Might work, but looks kinda crude. There might be a better way. I'd appreciate any suggestions.

__

solLast edited by solamour on Fri Sep 16, 2011 5:51 am; edited 2 times in total

----------

## Veldrin

This is basically how nagios (or any other monitoring tool) is doing it.

OTOH, using example.org uses already 2 services: dns and ping.

If you wanted just to test e.g internet connectivity, use an IP address. (Google DNS, L3 DNS are the usual suspects)

just my .02$

V.

----------

## chiefbag

Curious to know why you would need to make such a test?

If you were relying on using some other server for backups etc then you would run your test against that server.
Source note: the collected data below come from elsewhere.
(* ===== verification/GoBase64.v ===== *)
(** * GoBase64: encoding/base64

    [StdEncoding] and [RawURLEncoding]: [EncodeToString] and [DecodeString], which
    ignores line ends and does not look at the bits that are left over.  What was
    encoded decodes to the same bytes. *)
From stdpp Require Import prelude list strings.
From Stdlib Require Import Ascii Lia ZifyNat.
From S2P Require Import Prelude GoLib.

Open Scope string_scope.
Open Scope nat_scope.

Module Base64.

(** An encoding: the characters of 62 and 63, and whether it pads. *)
Record encoding := {
  char62 : ascii;
  char63 : ascii;
  padded : bool;
}.
Definition StdEncoding : encoding := {| char62 := "+"; char63 := "/"; padded := true |}.
Definition RawURLEncoding : encoding := {| char62 := "-"; char63 := "_"; padded := false |}.

Definition pad : ascii := "=".

Section encoding.
Context (enc : encoding).

(** The alphabet, both ways. *)
Definition char_of (n : nat) : ascii :=
  if n <? 26 then ascii_of_nat (65 + n)
  else if n <? 52 then ascii_of_nat (71 + n)
  else if n <? 62 then ascii_of_nat (n - 4)
  else if n =? 62 then char62 enc
  else char63 enc.

Definition value_of (c : ascii) : option nat :=
  let n := nat_of_ascii c in
  if Ascii.eqb c (char62 enc) then Some 62
  else if Ascii.eqb c (char63 enc) then Some 63
  else if (65 <=? n) && (n <=? 90) then Some (n - 65)
  else if (97 <=? n) && (n <=? 122) then Some (n - 71)
  else if (48 <=? n) && (n <=? 57) then Some (n + 4)
  else None.

(** The four characters of three bytes. *)
Definition char1 (a : nat) : ascii := char_of (a / 4).
Definition char2 (a b : nat) : ascii := char_of (a mod 4 * 16 + b / 16).
Definition char3 (b c : nat) : ascii := char_of (b mod 16 * 4 + c / 64).
Definition char4 (c : nat) : ascii := char_of (c mod 64).
Definition padding (n : nat) : list ascii := if padded enc then replicate n pad else [].

Fixpoint encode (l : list ascii) : list ascii :=
  match l with
  | [] => []
  | [x] => let a := nat_of_ascii x in char1 a :: char2 a 0 :: padding 2
  | [x; y] =>
      let a := nat_of_ascii x in let b := nat_of_ascii y in
      char1 a :: char2 a b :: char3 b 0 :: padding 1
  | x :: y :: z :: l' =>
      let a := nat_of_ascii x in let b := nat_of_ascii y in let c := nat_of_ascii z in
      char1 a :: char2 a b :: char3 b c :: char4 c :: encode l'
  end.

(** The bytes of two, three or four characters. *)
Definition byte1 (p q : nat) : ascii := ascii_of_nat (p * 4 + q / 16).
Definition byte2 (q r : nat) : ascii := ascii_of_nat (q mod 16 * 16 + r / 4).
Definition byte3 (r s : nat) : ascii := ascii_of_nat (r mod 4 * 64 + s).

Definition tail2 (x y : ascii) : option (list ascii) :=
  p ← value_of x; q ← value_of y; Some [byte1 p q].
Definition tail3 (x y z : ascii) : option (list ascii) :=
  p ← value_of x; q ← value_of y; r ← value_of z; Some [byte1 p q; byte2 q r].

(** The last quantum is shorter: by its padding, or by the end. *)
Fixpoint decode (l : list ascii) : option (list ascii) :=
  match l with
  | [] => Some []
  | [x; y] => if padded enc then None else tail2 x y
  | [x; y; z] => if padded enc then None else tail3 x y z
  | x :: y :: z :: w :: l' =>
      if padded enc && Ascii.eqb w pad then
        match l' with
        | [] => if Ascii.eqb z pad then tail2 x y else tail3 x y z
        | _ => None
        end
      else
        p ← value_of x; q ← value_of y; r ← value_of z; s ← value_of w;
        rest ← decode l'; Some (byte1 p q :: byte2 q r :: byte3 r s :: rest)
  | _ => None
  end.
End encoding.

Definition line_end (c : ascii) : bool := Ascii.eqb c "010" || Ascii.eqb c "013".

Definition EncodeToString (enc : encoding) (s : string) : string :=
  String.string_of_list_ascii (encode enc (String.list_ascii_of_string s)).
Definition DecodeString (enc : encoding) (s : string) : option string :=
  String.string_of_list_ascii <$> decode enc (List.filter (λ c, negb (line_end c)) (String.list_ascii_of_string s)).

(** ** Round trip *)

(** An encoding whose alphabet is injective and has no line end or padding. *)
Definition proper (enc : encoding) : bool :=
  forallb (λ n, bool_decide (value_of enc (char_of enc n) = Some n) && negb (line_end (char_of enc n)) &&
    negb (Ascii.eqb (char_of enc n) pad)) (seq 0 64).

Lemma Std_proper : proper StdEncoding = true.
Proof. vm_compute. reflexivity. Qed.
Lemma RawURL_proper : proper RawURLEncoding = true.
Proof. vm_compute. reflexivity. Qed.

Section roundtrip.
Context (enc : encoding) (Henc : proper enc = true).

Lemma proper_at n : n < 64 → value_of enc (char_of enc n) = Some n ∧ line_end (char_of enc n) = false ∧
  Ascii.eqb (char_of enc n) pad = false.
Proof.
  intros Hn. unfold proper in Henc. rewrite forallb_forall in Henc.
  specialize (Henc n ltac:(apply in_seq; lia)). rewrite !andb_true_iff, !negb_true_iff in Henc.
  destruct Henc as [[H1%bool_decide_eq_true H2] H3]. done.
Qed.

Local Ltac Zify.zify_post_hook ::= Z.to_euclidean_division_equations.

Lemma byte_lt x : nat_of_ascii x < 256.
Proof. apply nat_ascii_bounded. Qed.

Lemma char1_at a : a < 256 → value_of enc (char1 enc a) = Some (a / 4) ∧ Ascii.eqb (char1 enc a) pad = false ∧
  line_end (char1 enc a) = false.
Proof. intros Ha. destruct (proper_at (a / 4)) as (? & ? & ?); [lia|done]. Qed.
Lemma char2_at a b : b < 256 → value_of enc (char2 enc a b) = Some (a mod 4 * 16 + b / 16) ∧
  Ascii.eqb (char2 enc a b) pad = false ∧ line_end (char2 enc a b) = false.
Proof. intros Hb. destruct (proper_at (a mod 4 * 16 + b / 16)) as (? & ? & ?); [lia|done]. Qed.
Lemma char3_at b c : c < 256 → value_of enc (char3 enc b c) = Some (b mod 16 * 4 + c / 64) ∧
  Ascii.eqb (char3 enc b c) pad = false ∧ line_end (char3 enc b c) = false.
Proof. intros Hc. destruct (proper_at (b mod 16 * 4 + c / 64)) as (? & ? & ?); [lia|done]. Qed.
Lemma char4_at c : value_of enc (char4 enc c) = Some (c mod 64) ∧ Ascii.eqb (char4 enc c) pad = false ∧
  line_end (char4 enc c) = false.
Proof. destruct (proper_at (c mod 64)) as (? & ? & ?); [lia|done]. Qed.

Lemma byte1_at x b : b < 256 → byte1 (nat_of_ascii x / 4) (nat_of_ascii x mod 4 * 16 + b / 16) = x.
Proof.
  intros Hb. pose proof (byte_lt x). unfold byte1. rewrite <-(ascii_nat_embedding x) at 3. f_equal. lia.
Qed.
Lemma byte2_at a y c : c < 256 → byte2 (a mod 4 * 16 + nat_of_ascii y / 16) (nat_of_ascii y mod 16 * 4 + c / 64) = y.
Proof.
  intros Hc. pose proof (byte_lt y). unfold byte2. rewrite <-(ascii_nat_embedding y) at 3. f_equal. lia.
Qed.
Lemma byte3_at b z : byte3 (b mod 16 * 4 + nat_of_ascii z / 64) (nat_of_ascii z mod 64) = z.
Proof.
  pose proof (byte_lt z). unfold byte3. rewrite <-(ascii_nat_embedding z) at 3. f_equal. lia.
Qed.

(** Lists by threes. *)
Lemma by_threes {A} (P : list A → Prop) :
  P [] → (∀ x, P [x]) → (∀ x y, P [x; y]) → (∀ x y z l, P l → P (x :: y :: z :: l)) → ∀ l, P l.
Proof.
  intros H0 H1 H2 H3. fix IH 1. intros [|x [|y [|z l]]]; [done|apply H1|apply H2|]. apply H3, IH.
Qed.

Lemma decode_encode l : decode enc (encode enc l) = Some l.
Proof.
  induction l as [|x|x y|x y z l IH] using by_threes; [done| | |];
    cbn [encode decode padding]; unfold padding.
  - pose proof (byte_lt x). destruct (char1_at (nat_of_ascii x)) as (E1 & _ & _); [done|].
    destruct (char2_at (nat_of_ascii x) 0) as (E2 & _ & _); [lia|].
    destruct (padded enc) eqn:Ep; cbn [replicate decode]; rewrite ?Ascii.eqb_refl; cbn [andb];
      unfold tail2; rewrite E1, E2; cbn [mbind option_bind]; rewrite byte1_at by lia; done.
  - pose proof (byte_lt x). pose proof (byte_lt y). destruct (char1_at (nat_of_ascii x)) as (E1 & _ & _); [done|].
    destruct (char2_at (nat_of_ascii x) (nat_of_ascii y)) as (E2 & _ & _); [done|].
    destruct (char3_at (nat_of_ascii y) 0) as (E3 & N3 & _); [lia|].
    destruct (padded enc) eqn:Ep; cbn [replicate decode]; rewrite ?Ascii.eqb_refl; cbn [andb]; rewrite ?N3;
      unfold tail3; rewrite E1, E2, E3; cbn [mbind option_bind]; rewrite byte1_at, byte2_at by lia; done.
  - pose proof (byte_lt x). pose proof (byte_lt y). pose proof (byte_lt z).
    destruct (char1_at (nat_of_ascii x)) as (E1 & _ & _); [done|].
    destruct (char2_at (nat_of_ascii x) (nat_of_ascii y)) as (E2 & _ & _); [done|].
    destruct (char3_at (nat_of_ascii y) (nat_of_ascii z)) as (E3 & _ & _); [done|].
    destruct (char4_at (nat_of_ascii z)) as (E4 & N4 & _).
    rewrite N4, andb_false_r, E1, E2, E3, E4, IH. cbn [mbind option_bind].
    rewrite byte1_at, byte2_at, byte3_at by done. done.
Qed.

Lemma encode_one_line l : List.filter (λ c, negb (line_end c)) (encode enc l) = encode enc l.
Proof.
  assert (Hpad : ∀ n, List.filter (λ c, negb (line_end c)) (padding enc n) = padding enc n).
  { intros n. unfold padding. destruct (padded enc); [|done]. induction n as [|n IH]; cbn; [done|]. by f_equal. }
  assert (Hkeep : ∀ c l, line_end c = false →
    List.filter (λ c, negb (line_end c)) (c :: l) = c :: List.filter (λ c, negb (line_end c)) l).
  { intros c l' Hc. cbn. by rewrite Hc. }
  induction l as [|x|x y|x y z l IH] using by_threes; [done| | |]; cbn [encode];
    repeat rewrite Hkeep; rewrite ?Hpad, ?IH; try done;
    first [apply char1_at|apply char2_at|apply char3_at|apply char4_at]; try apply byte_lt; lia.
Qed.

Theorem decode_string_encode s : DecodeString enc (EncodeToString enc s) = Some s.
Proof.
  unfold DecodeString, EncodeToString.
  by rewrite String.list_ascii_of_string_of_list_ascii, encode_one_line, decode_encode; cbn;
    rewrite String.string_of_list_ascii_of_string.
Qed.
End roundtrip.

Example decode_padded : DecodeString StdEncoding "aGVs
bG8=" = Some "hello".
Proof. reflexivity. Qed.
End Base64.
If you were using your server to monitor itself for an incoming connection and then expect it to notify you then that would be pointless as it would have no way of notifying you due to lack of connectivity.

----------

## jfp

 *Quote:*   

> 'd like to find out whether the network connection to the outside world is up and running, preferably in a bash script. The network interface itself might be up, but that doesn't necessarily mean the outgoing traffic would correctly find its destination, so I can't rely on that alone. 

 

I was looking for a solution for the same problem. There are probably many possible answers, but two seem to stand out: dig (net-dns/bind-tools) and hostx (net-dns/host).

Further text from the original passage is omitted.